RECORDED INFORMATION.
Start of Block
(** * Conversation and response lifecycle of the chat page

    Shallow embedding of the [Home] component's [sendMessage] handler as it
    appears in the two revisions of the page:

    - [src/chat-ui/src/app/page.js]  (the reply is stored as it arrives);
    - [src/unnamed/part_000]         (the reply is first run through
      [JSON.parse] and rendered as an analysis card or as a paragraph).

    JavaScript strings are sequences of UTF-16 code units, values are the
    values [JSON.parse] can build plus [undefined], React state is a record
    that the handler transforms, and the one suspension point of the handler
    (the awaited [fetch] / [response.json()]) splits it into a synchronous
    prefix and a continuation that receives the outcome of the exchange.

    The development stops at the state: what React later makes of a turn's
    [content] when it renders the bubble is not described. *)

From Stdlib Require Import List NArith ZArith Bool Lia Ascii String.
Import ListNotations.

(** [length] is the length of a list throughout. *)
Abbreviation length := List.length (only parsing).

(* ================================================================== *)
(** ** JavaScript strings and values *)
(* ================================================================== *)

(** A string is the list of its UTF-16 code units. *)
Definition jsstring := list N.

(** An ASCII literal of the source, as code units. *)
Definition str (s : string) : jsstring :=
  List.map N_of_ascii (list_ascii_of_string s).

Definition chr_is (a : ascii) (c : N) : bool := N.eqb c (N_of_ascii a).

(** The code unit of the double quote. *)
Definition dquote : N := 34%N.

(** An ASCII literal in which an apostrophe stands for a double quote: the
    way the JSON texts of the examples are written down. *)
Definition json_text (s : string) : jsstring :=
  List.map (fun a => if Ascii.eqb a "'" then dquote else N_of_ascii a)
           (list_ascii_of_string s).

Fixpoint jsstring_eqb (a b : jsstring) : bool :=
  match a, b with
  | [], [] => true
  | x :: a', y :: b' => N.eqb x y && jsstring_eqb a' b'
  | _, _ => false
  end.

(** A JSON number is kept as the exact decimal its literal denotes,
    [(-1)^negative * digits * 10^exponent].  [JSON.parse] rounds it to a
    binary64; the only place where the code depends on that rounding is the
    truthiness test of [||], which [number_is_zero] decides exactly. *)
Record number : Type := Dec {
  negative : bool;
  digits   : N;
  exponent : Z
}.

(** The literal rounds to [+0] or [-0]: it is zero, or it lies at or below
    half of the least subnormal, [2^-1075] (a tie rounds to even, that is to
    zero). *)
Definition number_is_zero (n : number) : bool :=
  N.eqb (digits n) 0
  || (Z.ltb (exponent n) 0
      && Z.leb (Z.of_N (digits n) * 2 ^ 1075) (10 ^ (- exponent n)))%Z.

(** The values the handler manipulates.  [JSON.parse] never builds
    [VUndefined]; it arises from reading a property that is not there.  An
    object is the list of its own properties in creation order, without
    duplicate keys (see [define_property]). *)
#[warnings="-register-all"]
Inductive value : Type :=
  | VUndefined
  | VNull
  | VBool (b : bool)
  | VNumber (n : number)
  | VString (s : jsstring)
  | VArray (elements : list value)
  | VObject (properties : list (jsstring * value)).

(** [CreateDataProperty]: a key that is already there keeps its place and
    takes the new value (the last duplicate of a JSON text wins). *)
Fixpoint define_property (k : jsstring) (v : value)
    (o : list (jsstring * value)) : list (jsstring * value) :=
  match o with
  | [] => [(k, v)]
  | (k', v') :: o' =>
      if jsstring_eqb k k' then (k, v) :: o'
      else (k', v') :: define_property k v o'
  end.

Fixpoint own_property (o : list (jsstring * value)) (k : jsstring) : value :=
  match o with
  | [] => VUndefined
  | (k', v) :: o' => if jsstring_eqb k k' then v else own_property o' k
  end.

(** [v[k]] for a [v] that is neither [null] nor [undefined], for the keys the
    source reads ([response], [assistants], [analysis], [final_answer],
    [risk_assessment], [documentation_and_approvals],
    [procurement_strategy]).  None of them is an index, [length], or a name
    inherited from a built-in prototype, so the read finds an own property of
    an object and nothing on a primitive or an array. *)
Definition get_property (v : value) (k : jsstring) : value :=
  match v with
  | VObject o => own_property o k
  | _ => VUndefined
  end.

Definition nullish (v : value) : bool :=
  match v with
  | VUndefined | VNull => true
  | _ => false
  end.

(** [v.k]: a [TypeError] ([None]) on [null] and [undefined]. *)
Definition member (v : value) (k : jsstring) : option value :=
  if nullish v then None else Some (get_property v k).

(** [v?.k]. *)
Definition optional_member (v : value) (k : jsstring) : value :=
  if nullish v then VUndefined else get_property v k.

(** [ToBoolean]. *)
Definition truthy (v : value) : bool :=
  match v with
  | VUndefined | VNull => false
  | VBool b => b
  | VNumber n => negb (number_is_zero n)
  | VString s => match s with [] => false | _ => true end
  | VArray _ | VObject _ => true
  end.

(** [a || b]. *)
Definition or_else (a b : value) : value := if truthy a then a else b.

(* ================================================================== *)
(** ** [JSON.parse] *)
(* ================================================================== *)

Module JSON.

Local Open Scope N_scope.

(** Outcome of a parsing function: the parsed item and the unread input, a
    [SyntaxError], or exhaustion of the recursion budget. *)
Inductive result (A : Type) : Type :=
  | Ok (a : A) (rest : jsstring)
  | SyntaxError
  | OutOfFuel.
Arguments Ok {A} a rest.
Arguments SyntaxError {A}.
Arguments OutOfFuel {A}.

(** JSON white space: tab, line feed, carriage return, space. *)
Definition is_ws (c : N) : bool :=
  N.eqb c 9 || N.eqb c 10 || N.eqb c 13 || N.eqb c 32.

Fixpoint skip_ws (s : jsstring) : jsstring :=
  match s with
  | c :: r => if is_ws c then skip_ws r else s
  | [] => []
  end.

Definition is_digit (c : N) : bool := N.leb 48 c && N.leb c 57.

(** Value of a hexadecimal digit. *)
Definition hex (c : N) : option N :=
  if N.leb 48 c && N.leb c 57 then Some (c - 48)
  else if N.leb 65 c && N.leb c 70 then Some (c - 55)
  else if N.leb 97 c && N.leb c 102 then Some (c - 87)
  else None.

Definition hex4 (a b c d : N) : option N :=
  match hex a, hex b, hex c, hex d with
  | Some x, Some y, Some z, Some w => Some (((x * 16 + y) * 16 + z) * 16 + w)
  | _, _, _, _ => None
  end.

(** The character an escape letter stands for. *)
Definition escape (c : N) : option N :=
  if N.eqb c dquote then Some 34
  else if chr_is "\" c then Some 92
  else if chr_is "/" c then Some 47
  else if chr_is "b" c then Some 8
  else if chr_is "f" c then Some 12
  else if chr_is "n" c then Some 10
  else if chr_is "r" c then Some 13
  else if chr_is "t" c then Some 9
  else None.

(** The characters of a string after its opening quote, up to and including
    the closing quote.  [acc] holds the code units read so far, last first. *)
Fixpoint parse_chars (acc : jsstring) (s : jsstring) : result jsstring :=
  match s with
  | [] => SyntaxError
  | c :: r =>
      if N.eqb c dquote then Ok (rev acc) r
      else if chr_is "\" c then
        match r with
        | [] => SyntaxError
        | e :: r1 =>
            if chr_is "u" e then
              match r1 with
              | h1 :: h2 :: h3 :: h4 :: r2 =>
                  match hex4 h1 h2 h3 h4 with
                  | Some u => parse_chars (u :: acc) r2
                  | None => SyntaxError
                  end
              | _ => SyntaxError
              end
            else
              match escape e with
              | Some u => parse_chars (u :: acc) r1
              | None => SyntaxError
              end
        end
      else if N.ltb c 32 then SyntaxError
      else parse_chars (c :: acc) r
  end.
End of Block
ACTIVITY.
Pull every line containing "Inductive" out of the records.

PROBLEM SOLUTION.
Inductive value : Type :=
Inductive result (A : Type) : Type :=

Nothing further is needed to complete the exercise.